Quick channel switcher

A bit more about channels management. If you need to find a needed channel quickly then start using ‘quick channel switcher’. It helps really well in finding the hidden channels which are not on the sidebar. In order to activate ‘quick channel switcher’ press Ctrl+K (Windows) or ⌘+K (Mac) and enter a few keywords about the channel or a user. Boom! And you’re at the right place at the right time!


Channel browser

In addition to quick channel switcher’ Slack offers you one more channel navigation tool — ‘channel browser’. Just press ⌘+Shift+L (Mac) or Ctrl+Shift+L (Windows), in the pop-up you can search using the keywords or general channel parameters: Name of Creator, Creation Date, Members, etc.


Remove someone from your channels

If you’re tired of your colleagues you can just remove them from your channels. Yes, it’s tough, but some of us have to work! =) For fast removal just type: /remove “username” and copy the command, then insert it into all the channels you want to remove the user from.
By the way, /kick username does the same thing, but sounds and feels more epic.

The easy way to leave or mute channels

And if you’re tired of some channel, for example, because of a large amount of GIFs, just type /leave in the message box. And don’t forget to tell everyone where the GIFs should go before you leave. Sometimes you can’t leave the channel. In that case you can just mute it for a while by typing /mute.


Convert channels

After your team has reached a certain size or volume of messages, you’ll almost certainly want to have a channel which is used by your company’s management just for notifications, but not for discussions. To do this just rename #general to #announcements and you might want to get in the habit to archiving unnecessary or non-active channels.

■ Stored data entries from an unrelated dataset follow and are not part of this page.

(* ===== verification/Query.v ===== *)
(** * Ids and queries of the indexer interface
    (packages/utils/indexer/interface/src/id.ts and query.ts)

    The integer values a query may carry and their range checks, the index
    keys, the query classes with what their constructors reject, and the
    coercions from the short forms a caller may write. *)

From Stdlib Require Import ZArith Lia.
From stdpp Require Import base list strings pretty.
From S2P Require Import Prelude JsMap JsVal.

Local Open Scope Z_scope.

(** ** Integer values and keys (id.ts) *)

Inductive IntegerValue :=
| UnsignedIntegerValue (number : Z)
| BigUnsignedIntegerValue (number : Z).

Definition new_UnsignedIntegerValue (number : Z) : outcome IntegerValue :=
  _ ← throw_if ((4294967295 <? number) || (number <? 0)) "Number is not u32";
  Val (UnsignedIntegerValue number).

Definition new_BigUnsignedIntegerValue (number : Z) : outcome IntegerValue :=
  _ ← throw_if ((18446744073709551615 <? number) || (number <? 0)) "Number is not u64";
  Val (BigUnsignedIntegerValue number).

(** The getter [value]. *)
Definition integer_value (v : IntegerValue) : Z :=
  match v with UnsignedIntegerValue z | BigUnsignedIntegerValue z => z end.

Inductive IdKey :=
| StringKey (key : string)
| Uint8ArrayKey (key : list Z)
| IntegerKey (key : Z)
| LargeIntegerKey (key : Z).

(** What a JavaScript [Map] distinguishes: a number is never a bigint. *)
Inductive IdPrimitive := PStr (s : string) | PNum (z : Z) | PBig (z : Z).

#[export] Instance IdKey_eq_dec : EqDecision IdKey.
Proof. solve_decision. Defined.
#[export] Instance IdPrimitive_eq_dec : EqDecision IdPrimitive.
Proof. solve_decision. Defined.

Definition primitive `{JsEnv} (k : IdKey) : IdPrimitive :=
  match k with
  | StringKey s => PStr s
  | Uint8ArrayKey b => PStr (toBase64 b)
  | IntegerKey z => PNum z
  | LargeIntegerKey z => PBig z
  end.

Definition toId (obj : jsval) : outcome IdKey :=
  match obj with
  | JStr s => Val (StringKey s)
  | JNum z => Val (IntegerKey z)
  | JBig z =>
      if (z <=? 18446744073709551615) && (0 <=? z) then Val (LargeIntegerKey z)
      else Exn "BigInt is not less than 2^64 - 1"
  | JBytes b => Val (Uint8ArrayKey b)
  | _ => Exn "Unexpected index key"
  end.

(** [toIdeable] on an [IdKey]; any other argument is returned as it is. *)
Definition toIdeable (key : IdKey) : jsval :=
  match key with
  | StringKey s => JStr s
  | Uint8ArrayKey b => JBytes b
  | IntegerKey z => JNum z
  | LargeIntegerKey z => JBig z
  end.

(** Numbers are integral in this model, so the integrality check passes. *)
Definition checkId (obj : jsval) : outcome unit :=
  match obj with
  | JUndef | JNull => Exn "The provided key value is null or undefined"
  | JStr _ | JNum _ | JBig _ | JBytes _ => Val tt
  | JBool _ | JArr _ | JObj _ => Exn "Key is not string,number,bigint"
  end.

(** ** Queries (query.ts) *)

Inductive Compare := Equal | Greater | GreaterOrEqual | Less | LessOrEqual.

Definition compare (test : Z) (cmp : Compare) (value : Z) : bool :=
  match cmp with
  | Equal => test =? value
  | Greater => value <? test
  | GreaterOrEqual => value <=? test
  | Less => test <? value
  | LessOrEqual => test <=? value
  end.

Inductive SortDirection := ASC | DESC.

Record Sort := MkSort { sort_key : list string; sort_direction : SortDirection }.

(** A key is written as one name or as a path. *)
Inductive KeyArg := KName (s : string) | KPath (p : list string).
Coercion KName : string >-> KeyArg.
Coercion KPath : list >-> KeyArg.

Definition key_path (k : KeyArg) : list string :=
  match k with KName s => [s] | KPath p => p end.

(** The [direction] argument: the enum, one of two strings, or nothing. *)
Inductive DirectionArg := DirEnum (d : SortDirection) | DirString (s : string).

Definition new_Sort (key : KeyArg) (direction : option DirectionArg) : Sort :=
  {| sort_key := key_path key;
     sort_direction :=
       match direction with
       | Some (DirString s) => if bool_decide (s = "desc") then DESC else ASC
       | Some (DirEnum d) => d
       | None => ASC
       end |}.

Inductive SortLike :=
| SLName (s : string)
| SLObj (key : KeyArg) (direction : option DirectionArg).

Inductive SortArg := SANone | SAOne (s : SortLike) | SAMany (l : list SortLike).

Definition toSort1 (x : SortLike) : Sort :=
  match x with
  | SLName s => new_Sort s None
  | SLObj key direction => new_Sort key direction
  end.

Definition toSort (sort : SortArg) : list Sort :=
  match sort with
  | SANone => []
  | SAOne x => [toSort1 x]
  | SAMany l => map toSort1 l
  end.

Inductive StringMatchMethod := exact_match | prefix_match | contains_match.

Inductive Query :=
| And (and : list Query)
| Or (or : list Query)
| Not (not : Query)
| ByteMatchQuery (key : list string) (value : list Z)
| StringMatch (key : list string) (value : string) (method : StringMatchMethod)
    (caseInsensitive : bool)
| IntegerCompare (key : list string) (cmp : Compare) (value : IntegerValue)
| IsNull (key : list string)
| BoolQuery (key : list string) (value : bool)
| Nested (id : string) (path : list string) (query : list Query).

(** The constructors of the query classes. *)
Definition new_And (and : list Query) : outcome Query :=
  _ ← throw_if (length and =? 0)%nat "And query must have at least one query"; Val (And and).

Definition new_Or (or : list Query) : outcome Query :=
  _ ← throw_if (length or =? 0)%nat "Or query must have at least one query"; Val (Or or).

Definition new_Not (q : Query) : Query := Not q.

Definition new_ByteMatchQuery (key : KeyArg) (value : list Z) : Query :=
  ByteMatchQuery (key_path key) value.

Definition new_StringMatch (key : KeyArg) (value : string)
    (method : option StringMatchMethod) (caseInsensitive : option bool) : Query :=
  StringMatch (key_path key) value (default exact_match method) (default false caseInsensitive).

(** The [value] argument of [IntegerCompare]: bigint, number or [IntegerValue]. *)
Inductive IntegerArg := IBig (z : Z) | INum (z : Z) | IValue (v : IntegerValue).
Inductive CompareArg := CmpEnum (c : Compare) | CmpString (s : string).

Definition new_IntegerCompare (key : KeyArg) (cmp : CompareArg) (value : IntegerArg) : outcome Query :=
  v ← match value with
      | IValue v => Val v
      | IBig z => new_BigUnsignedIntegerValue z
      | INum z => new_UnsignedIntegerValue z
      end;
  c ← match cmp with
      | CmpEnum c => Val c
      | CmpString s =>
          if bool_decide (s = "eq") then Val Equal
          else if bool_decide (s = "gt") then Val Greater
          else if bool_decide (s = "gte") then Val GreaterOrEqual
          else if bool_decide (s = "lt") then Val Less
          else if bool_decide (s = "lte") then Val LessOrEqual
          else Exn "Invalid compare string"
      end;
  Val (IntegerCompare (key_path key) c v).

Definition new_IsNull (key : KeyArg) : Query := IsNull (key_path key).

Definition new_BoolQuery (key : KeyArg) (value : bool) : Query := BoolQuery (key_path key) value.

(** [getMatcher]. *)
Definition getMatcher (key : list string) (value : jsval) : outcome Query :=
  match value with
  | JStr s => Val (new_StringMatch key s None None)
  | JBig z => new_IntegerCompare key (CmpEnum Equal) (IBig z)
  | JNum z => new_IntegerCompare key (CmpEnum Equal) (INum z)
  | JBool b => Val (new_BoolQuery key b)
  | JUndef | JNull => Val (new_IsNull key)
  | JBytes b => Val (new_ByteMatchQuery key b)
  | JArr _ | JObj _ => Exn "Invalid query value"
  end.

(** [Object.entries] of a value of type "object". *)
Definition Object_entries (v : jsval) : outcome (list (string * jsval)) :=
  match v with
  | JUndef | JNull => Exn "TypeError"
  | JObj fields => Val fields
  | JArr l => Val (imap (fun i x => (pretty i, x)) l)
  | _ => Val []
  end.

(** [typeof v === "object" && v instanceof Uint8Array === false]: true of null. *)
Definition is_plain_object (v : jsval) : bool :=
  match v with JObj _ | JArr _ | JNull => true | _ => false end.

(** [convertQueryRecordToObject(obj, queries, path)]; [fuel] bounds the depth of
    the record. *)
Fixpoint convertQueryRecordToObject (fuel : nat) (obj : jsval) (queries : list Query)
    (path : list string) : outcome (list Query) :=
  match fuel with
  | O => NoFuel
  | S fuel' =>
      entries ← Object_entries obj;
      foldM (fun acc e =>
        let mergedKey := path ++ [e.1] in
        if is_plain_object e.2 then convertQueryRecordToObject fuel' e.2 acc mergedKey
        else q ← getMatcher mergedKey e.2; Val (acc ++ [q])) queries entries
  end.

(** Depth of nesting of a value. *)
Fixpoint js_depth (v : jsval) : nat :=
  match v with
  | JArr l => S (foldr (fun x acc => Nat.max (js_depth x) acc) 0%nat l)
  | JObj fs => S (foldr (fun e acc => Nat.max (js_depth e.2) acc) 0%nat fs)
  | _ => 1%nat
  end.

Inductive QueryLike :=
| QLNone
| QLMany (l : list Query)
| QLOne (q : Query)
| QLRecord (obj : jsval).

Definition toQuery (query : QueryLike) : outcome (list Query) :=
  match query with
  | QLNone => Val []
  | QLMany l => Val l
  | QLOne q => Val [q]
  | QLRecord obj => convertQueryRecordToObject (S (js_depth obj)) obj [] []
  end.

(** ** Facts *)

Lemma new_IntegerCompare_u32 key c z :
  0 <= z <= 4294967295 ->
  new_IntegerCompare key (CmpEnum c) (INum z) =
    Val (IntegerCompare (key_path key) c (UnsignedIntegerValue z)).
Proof.
  intros Hz. unfold new_IntegerCompare, new_UnsignedIntegerValue, throw_if.
  replace ((4294967295 <? z) || (z <? 0)) with false by lia. done.
Qed.

Lemma new_IntegerCompare_u64 key c z :
  0 <= z <= 18446744073709551615 ->
  new_IntegerCompare key (CmpEnum c) (IBig z) =
    Val (IntegerCompare (key_path key) c (BigUnsignedIntegerValue z)).
Proof.
  intros Hz. unfold new_IntegerCompare, new_BigUnsignedIntegerValue, throw_if.
  replace ((18446744073709551615 <? z) || (z <? 0)) with false by lia. done.
Qed.

Definition query_field_key (q : Query) : option (list string) :=
  match q with
  | ByteMatchQuery k _ | StringMatch k _ _ _ | IntegerCompare k _ _ | IsNull k | BoolQuery k _ => Some k
  | _ => None
  end.

(** Induction over queries that reaches into the lists of subqueries. *)
Section QueryInd.
Context (P : Query -> Prop).
Context (HAnd : forall l, Forall P l -> P (And l)) (HOr : forall l, Forall P l -> P (Or l)).
Context (HNot : forall q, P q -> P (Not q)).
Context (HBy : forall k v, P (ByteMatchQuery k v)).
Context (HS : forall k v m c, P (StringMatch k v m c)).
Context (HI : forall k c v, P (IntegerCompare k c v)).
Context (HN : forall k, P (IsNull k)) (HB : forall k v, P (BoolQuery k v)).
Context (HNe : forall i p l, Forall P l -> P (Nested i p l)).

Fixpoint Query_ind' (q : Query) : P q :=
  let go := fix go l := match l return Forall P l with
                        | [] => Forall_nil_2 _
                        | x :: l' => Forall_cons_2 _ _ _ (Query_ind' x) (go l')
                        end in
  match q with
  | And l => HAnd l (go l)
  | Or l => HOr l (go l)
  | Not q => HNot q (Query_ind' q)
  | ByteMatchQuery k v => HBy k v
  | StringMatch k v m c => HS k v m c
  | IntegerCompare k c v => HI k c v
  | IsNull k => HN k
  | BoolQuery k v => HB k v
  | Nested i p l => HNe i p l (go l)
  end.
End QueryInd.

(** ** Records as queries *)

Lemma js_depth_field (v : jsval) (k : string) (fs : list (string * jsval)) :
  (k, v) ∈ fs -> (js_depth v <= foldr (fun e acc => Nat.max (js_depth e.2) acc) 0 fs)%nat.
Proof.
  induction fs as [|e fs IH]; [by intros ?%not_elem_of_nil|].
  intros [<-|Hin]%elem_of_cons; simpl; [lia|]. specialize (IH Hin). lia.
Qed.

Lemma js_depth_elem v l :
  v ∈ l -> (js_depth v <= foldr (fun x acc => Nat.max (js_depth x) acc) 0 l)%nat.
Proof.
  induction l as [|e l IH]; [by intros ?%not_elem_of_nil|].
  intros [<-|Hin]%elem_of_cons; simpl; [lia|]. specialize (IH Hin). lia.
Qed.

Lemma Object_entries_depth (v : jsval) (entries : list (string * jsval)) (e : string * jsval) :
  Object_entries v = Val entries -> e ∈ entries -> (js_depth e.2 < js_depth v)%nat.
Proof.
  destruct v as [| |b|z|z|s|b|l|fs]; simpl; intros H; simplify_eq;
    try (by intros ?%not_elem_of_nil).
  - intros Hin. apply list_elem_of_lookup in Hin as [i Hi].
    rewrite list_lookup_imap in Hi. destruct (l !! i) as [x|] eqn:E; simplify_eq/=.
    apply list_elem_of_lookup_2, js_depth_elem in E. lia.
  - intros Hin. destruct e as [k v]. apply js_depth_field in Hin. simpl. lia.
Qed.

Lemma foldM_no_fuel {A S} (f : S -> A -> outcome S) l s :
  (forall s x, x ∈ l -> f s x <> NoFuel) -> foldM f s l <> NoFuel.
Proof.
  revert s. induction l as [|x l IH]; intros s Hf; simpl; [done|].
  pose proof (Hf s x (list_elem_of_here x l)) as Hx.
  destruct (f s x); simpl; [|done|done]. apply IH. intros s' y Hy. apply Hf. by right.
Qed.

Lemma convert_enough_fuel fuel obj queries path :
  (js_depth obj < fuel)%nat -> convertQueryRecordToObject fuel obj queries path <> NoFuel.
Proof.
  revert obj queries path. induction fuel as [|fuel IH]; intros obj queries path Hf; [lia|]. simpl.
  destruct (Object_entries obj) as [entries|?|] eqn:E; simpl; [|done|by destruct obj].
  apply foldM_no_fuel. intros s e He.
  pose proof (Object_entries_depth _ _ _ E He) as Hd.
  destruct (is_plain_object e.2); [apply IH; lia|].
  destruct e as [k [| |b|z|z|str|b|l|fs]]; simpl; try done.
  all: unfold new_IntegerCompare, new_UnsignedIntegerValue, new_BigUnsignedIntegerValue, throw_if;
    by case_if_in_goal.
Qed.

(** [toQuery] always ends: the recursion into a record's nested objects is
    cut off for no record, whatever its shape; and a record whose first field is
    [null], which the type of [QueryLike] allows and [getMatcher] would turn
    into an [IsNull] query, throws instead (finding). *)
Theorem toQuery_terminates (obj : jsval) (k : string) (rest : list (string * jsval)) :
  toQuery (QLRecord obj) <> NoFuel /\
  toQuery (QLRecord (JObj ((k, JNull) :: rest))) = Exn "TypeError" /\
  getMatcher [k] JNull = Val (IsNull [k]).
Proof. split; [apply convert_enough_fuel; lia|]. by split. Qed.
(* ===== verification/LogJoin.v ===== *)
(** * Joining a log

    On a log of [APPEND] entries in which everything an entry follows is present,
    joining entries whose ancestors can be found - in the log, among the joined
    entries, in the block store or at other nodes - ends, adds exactly the
    ancestors that were missing, keeps the log closed under ancestors, and leaves
    an entry marked as a head exactly when no entry of the log follows it. *)

From Stdlib Require Import ZArith Lia.
From stdpp Require Import base list strings.
From S2P Require Import Prelude JsMap Cache Clock JsVal Query IndexInterface SimpleIndex SimpleIndexFacts Integers LogSorting EntryIndex EntryIndexFacts Trim Log LogState.

Local Open Scope Z_scope.

Section Facts.
Context `{JsEnv, Document ShallowEntry, !DocumentLaws ShallowEntry, !ShallowDocument}.
Context {Q : Type} `{Queue Q string, !QueueLaws Q string, LogEnv}.
Implicit Types (l : Log (Q := Q)) (e : Entry).

(** ** The entries a join can meet *)

Record universe (U : list Entry) (rank : string -> nat) (B : Z) : Prop := {
  un_hash e : e ∈ U -> en_hash e <> ""%string;
  un_unique e e' : e ∈ U -> e' ∈ U -> en_hash e = en_hash e' -> e = e';
  un_honest e : e ∈ U -> multihash_of e = en_hash e;
  un_append e : e ∈ U -> meta_type (en_meta e) = APPEND;
  un_rank e a : e ∈ U -> a ∈ meta_next (en_meta e) -> (rank a < rank (en_hash e))%nat;
  un_accepted e : e ∈ U -> option_canAppend (Some (en_hash e)) (en_meta e) (en_payloadSize e) = Val true;
  un_signed e : e ∈ U -> verifySignatures e = true;
  un_time e : e ∈ U -> Timestamp_wf (lc_timestamp (meta_clock (en_meta e))) /\ wallTime (lc_timestamp (meta_clock (en_meta e))) <= B;
  un_wall n : wall_time n <= B;
  un_remote a e : remote_get a = Some e -> MkEntry a (en_meta e) (en_payloadSize e) ∈ U;
}.

Section Universe.
Context (U : list Entry) (rank : string -> nat) (B : Z) (HU : universe U rank B).
Lemma run_delete_ok l d :
  state_ready l -> tr_canTrimCacheLastNode (lg_trim l) = None -> se_hash (pd_entry d) = pd_hash d ->
  exists r l', run_delete l d = Val (r, l') /\ state_ready l' /\ lg_trim l' = lg_trim l /\
    forall h, meta_of (table l') h = if decide (pd_hash d = h) then None else meta_of (table l) h.
Proof.
  intros Hl Ht Hd. unfold run_delete, deleteFromCache. rewrite Ht. cbn [mbind outcome_bind].
  destruct (delete_any (lg_entryIndex l) (pd_hash d) (pd_entry d) (rd_index _ Hl) Hd) as (r & s' & -> & Hw & Hm & Hst & Hc & _).
  cbn [mbind outcome_bind]. eexists r, _. split; [done|]. split_and!; [|done|exact Hm].
  split; [done|]. cbn [set_index lg_entryIndex]. rewrite Hc. apply (del_agrees (full (lg_entryIndex l))); [apply (rd_cache _ Hl)|].
  intros k' Hk'. unfold full. by rewrite Hst, Map_get_delete, decide_False by congruence.
Qed.

Lemma run_deletes_ok ds : forall l,
  state_ready l -> tr_canTrimCacheLastNode (lg_trim l) = None -> (forall d, d ∈ ds -> se_hash (pd_entry d) = pd_hash d) ->
  exists l', run_deletes l ds = Val l' /\ state_ready l' /\
    forall h, meta_of (table l') h = if decide (h ∈ map pd_hash ds) then None else meta_of (table l) h.
Proof.
  induction ds as [|d ds IH]; intros l Hl Ht Hd.
  { exists l. split; [done|]. split; [done|]. intros h. cbn [map]. by rewrite decide_False by apply not_elem_of_nil. }
  destruct (run_delete_ok l d Hl Ht) as (r & l1 & E1 & Hl1 & Ht1 & Hm1); [apply Hd; left|].
  destruct (IH l1 Hl1) as (l2 & E2 & Hl2 & Hm2); [by rewrite Ht1|intros x Hx; apply Hd; by right|].
  exists l2. split; [unfold run_deletes in *; cbn [foldM]; rewrite E1; cbn [mbind outcome_bind]; exact E2|]. split; [done|].
  intros h. rewrite Hm2, Hm1. cbn [map]. destruct (decide (h ∈ pd_hash d :: _)) as [[->|Hin]%elem_of_cons|Hn].
  - rewrite (decide_True (P := pd_hash d = pd_hash d)) by done. by destruct (decide _).
  - by rewrite decide_True.
  - rewrite not_elem_of_cons in Hn. destruct Hn as [Hne Hn]. rewrite decide_False by done. by rewrite decide_False by congruence.
Qed.
(* ===== verification/LogReady.v ===== *)
(** * Appending with named nexts and of any type
    (packages/log/src/log.ts)

    The documents of a store are chains in one log: an edit follows the head of
    its document, and a deletion is a [CUT] that follows it.  [log_ready] is the
    invariant of such a log, in which cuts stay behind when what they follow has
    been removed; [append_begin_ready] and [run_deletes_ready] say what appending
    does to it. *)

From Stdlib Require Import ZArith Lia.
From stdpp Require Import base list strings relations.
From S2P Require Import Prelude JsMap Cache Clock JsVal Query IndexInterface SimpleIndex SimpleIndexFacts Integers LogSorting EntryIndex EntryIndexFacts Trim Log LogState LogDelete.

Local Open Scope Z_scope.

Definition full_of {Q} `{Queue Q string} (l : Log (Q := Q)) (k : string) : option Entry := full (lg_entryIndex l) k.
Definition time_of (e : Entry) : Timestamp := lc_timestamp (meta_clock (en_meta e)).

(** The hash of the block store names contents. *)
Class LogEnvLaws `{LogEnv} : Prop := {
  law_multihash_inj m d m' d' : multihash m d = multihash m' d' -> m = m' /\ d = d';
  law_multihash_ne m d : multihash m d <> ""%string;
}.

(** Another environment, with the check of one call. *)
Definition with_canAppend (E : LogEnv) (f : option string -> Meta -> Z -> outcome bool) : LogEnv := {|
  Data := Data; byteLength := byteLength; multihash := multihash; multihash_of := multihash_of; remote_get := remote_get;
  verifySignatures := verifySignatures; option_canAppend := f; wall_time := wall_time; date_now := date_now |}.
(** ** Merging segments *)

Lemma merge_loop_points p merged current l :
  StronglySorted (fun a b => segment_cmp a b <= 0) (current :: l) ->
  in_segs p (merge_loop merged current l) <-> in_segs p merged \/ in_seg p current \/ in_segs p l.
Proof.
  revert merged current. induction l as [|next l IH]; intros merged current Hs; simpl.
  { rewrite in_segs_app, in_segs_cons. tauto. }
  apply StronglySorted_inv in Hs as [Hs Hall]. pose proof (Forall_inv Hall) as Hcn.
  apply StronglySorted_inv in Hs as [Hs Hnext]. unfold segment_cmp in Hcn.
  case_if_in_goal; rewrite IH.
  - rewrite in_segs_cons. unfold in_seg. simpl. case_ifs_all; intuition lia.
  - constructor; [done|]. apply Forall_inv_tail in Hall.
    eapply Forall_impl; [exact Hall|]. intros s. unfold segment_cmp. simpl. done.
  - rewrite in_segs_app, !in_segs_cons, in_segs_nil. tauto.
  - by constructor.
Qed.

Lemma merge_points p l : in_segs p (mergeBigIntSegments l) <-> in_segs p l.
Proof.
  unfold mergeBigIntSegments. case_if_in_goal; [done|].
  destruct (js_sort segment_cmp l) as [|current rest] eqn:Es.
  - apply (f_equal length) in Es. rewrite js_sort_length in Es. by destruct l.
  - rewrite merge_loop_points, in_segs_nil.
    + assert (Hp : current :: rest ≡ₚ l) by (rewrite <- Es; apply js_sort_perm).
      pose proof (in_segs_perm p _ _ Hp) as Hl. rewrite in_segs_cons in Hl. tauto.
    + rewrite <- Es. exact (js_sort_sorted segment_cmp l).
Qed.

Lemma merge_loop_separated merged current l :
  separated (merged ++ [current]) -> Forall (fun s => s.1 < s.2) l ->
  StronglySorted (fun a b => segment_cmp a b <= 0) (current :: l) ->
  separated (merge_loop merged current l).
Proof.
  revert merged current. induction l as [|next l IH]; intros merged current Hsep Hl Hs; simpl; [done|].
  apply StronglySorted_inv in Hs as [Hs Hall]. pose proof (Forall_inv Hall) as Hcn.
  apply Forall_cons in Hl as [Hn Hl].
  apply StronglySorted_inv in Hs as [Hs Hnext]. unfold segment_cmp in Hcn.
  destruct Hsep as [Hf Hss]. apply Forall_app in Hf as [Hfm Hfc].
  apply StronglySorted_app in Hss as (Hmc & Hm & _).
  case_if_in_goal; apply IH; try done.
  - split.
    + apply Forall_app. split; [done|]. constructor; [|done]. simpl. apply Forall_inv in Hfc.
      case_ifs_all; lia.
    + apply StronglySorted_app. split; [|split; [done|by repeat constructor]].
      intros a b Ha ->%list_elem_of_singleton. apply (Hmc a current); [done|by left].
  - constructor; [done|]. apply Forall_inv_tail in Hall.
    eapply Forall_impl; [exact Hall|]. intros s. unfold segment_cmp. simpl. done.
  - split.
    + rewrite !Forall_app. split; [done|]. by constructor.
    + apply StronglySorted_app. split; [|split; [|by repeat constructor]].
      * intros a b Ha ->%list_elem_of_singleton. apply elem_of_app in Ha as [Ha|Ha].
        -- assert (a.2 < current.1) by (apply (Hmc a current); [done|by left]).
           case_ifs_all; lia.
        -- apply list_elem_of_singleton in Ha as ->. lia.
      * apply StronglySorted_app. split; [done|]. by repeat constructor.
  - by constructor.
Qed.

Lemma merge_separated l : Forall (fun s => s.1 < s.2) l -> separated (mergeBigIntSegments l).
Proof.
  intros Hl. unfold mergeBigIntSegments. destruct (Nat.ltb_spec (length l) 2) as [Hlen|Hlen].
  - destruct l as [|s [|s' l]]; simpl in Hlen; [|split; [done|by repeat constructor]|lia].
    split; constructor.
  - rewrite <- (js_sort_perm segment_cmp l) in Hl. pose proof (js_sort_sorted segment_cmp l) as Hs.
    destruct (js_sort segment_cmp l) as [|current rest]; [split; constructor|].
    apply Forall_cons in Hl as [Hc Hl]. apply merge_loop_separated; [|done|done].
    split; [by constructor|by repeat constructor].
Qed.

(** [mergeBigIntSegments] keeps every point and adds none, and on nonempty
    segments its result is in order with a gap between any two neighbours:
    overlapping and touching segments have been joined. *)
Theorem merge_segments_correct (l : list Segment) :
  Forall (fun s => s.1 < s.2) l ->
  (forall p, in_segs p (mergeBigIntSegments l) <-> in_segs p l) /\ separated (mergeBigIntSegments l).
Proof. intros Hl. split; [intros p; apply merge_points|by apply merge_separated]. Qed.

(** ** The ranges built from segments *)

Lemma toOriginalType_id (s : Segment) t :
  (r_type t = U32 -> Z.abs s.1 < 2 ^ 53 /\ Z.abs s.2 < 2 ^ 53) -> toOriginalType s t = s.
Proof.
  destruct s as [a b]. unfold toOriginalType, isU32Range. destruct (r_type t); [|done].
  intros Hb. destruct Hb as [Ha Hb]; [done|]. simpl in *. by rewrite !Number_small.
Qed.

Lemma build_loop_points `{Hashing} p t (l : list Segment) :
  Forall (fun s => r_type t = U32 -> Z.abs s.1 < 2 ^ 53 /\ Z.abs s.2 < 2 ^ 53) l ->
  Exists (fun r => contains r p = true) (build_loop l t) <-> in_segs p l.
Proof.
  revert l. fix IH 1. intros [|a [|b l]] Hl; cbn [build_loop].
  - by rewrite Exists_nil, in_segs_nil.
  - rewrite Exists_cons, Exists_nil, in_segs_cons, in_segs_nil, contains_spec.
    apply Forall_inv in Hl. rewrite toOriginalType_id by done. unfold in_seg. simpl. tauto.
  - apply Forall_cons in Hl as [Ha Hl]. apply Forall_cons in Hl as [Hb Hl].
    rewrite Exists_cons, !in_segs_cons, contains_spec, IH by done.
    rewrite !toOriginalType_id by done. unfold in_seg. simpl. tauto.
Qed.

(** ** Symmetric difference *)

(** A segment inside [0, hi]. *)
Definition within (hi : Z) (s : Segment) : Prop := 0 <= s.1 <= s.2 /\ s.2 <= hi.

Lemma subtract_within hi aStart aEnd bStart bEnd :
  within hi (aStart, aEnd) -> Forall (within hi) (subtractBigIntSegment aStart aEnd bStart bEnd).
Proof.
  unfold within, subtractBigIntSegment. simpl. intros Hw.
  case_ifs_all; repeat constructor; simpl; lia.
Qed.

The next step is limiting other people’s ability to write in this channel and as a Team Owner you can change who has the ability to create public and private channels on the Team Settings page under Channel Management Restrictions.


“Narrow search” function

If you don’t know a keyword you should use for some reason you can use search modifiers. There are many of them in Slack and they allow you to significantly narrow the search. For example, you’re looking for some picture that you have probably posted in March, so you can just type: “from:me“, “has:link” and “during:march” in your search or you can look at the full list of modifiers.


Partial-word searches

Okay you’ve graduated from a university, but don’t know how to spell some word or just don’t remember the full word, then ‘partial-word searches’ will help you. Type asterisk (*) at the end of the word that you don’t remember or instead of various lexemes. For example, you’re searching blo*, then Slack will find for you all the messages and files with words like Bloomberg, blood, blockade, etc. but remember that you have to type at least three letters and then the asterisk (*).

The search command /s

If you have to find something quickly you can just use the command /s plus the word you want to find and then press Enter. It’s very convenient when you know what you’re exactly looking for.


A list of your most Recent Mentions

Missed a question from the CEO? That’s alright, just click ‘@’ at the top right and you’ll see all the messages where your name is mentioned. Then just click the last one and voila — you’re aware of what’s going on again.


Require an @ before suggesting names for autocomplete

It’s really cool that Slack has Autocomplete, but what if your team consists of a 100+ people? Then you will find anything but your colleague’s name when you enter the command for creating a mention. You can solve this really easily by going to Preferences > Advanced Options, select checkbox “Only show autocomplete for people when the ‘@’ character is used”. Now when your designer Sandy is mentioned you won’t get ‘sandwich’ or ‘sandbox’.

Group DMs

Moving group DMs to a private channel

Communicating in groups is good for decision making or quick chats with a few people. If it becomes really practical with a lot of important information you can convert this group to a closed channel. Keep in mind that any channel participant can invite other people to the channel.


User Groups

Team Owners and Admins can create User Groups for any purpose:

  • for example, for informing all the team members at the same time:

You’ve created a user group called @development for all of your developers. If you write a message and it contains @development then the message will be received by only and all the members of this group.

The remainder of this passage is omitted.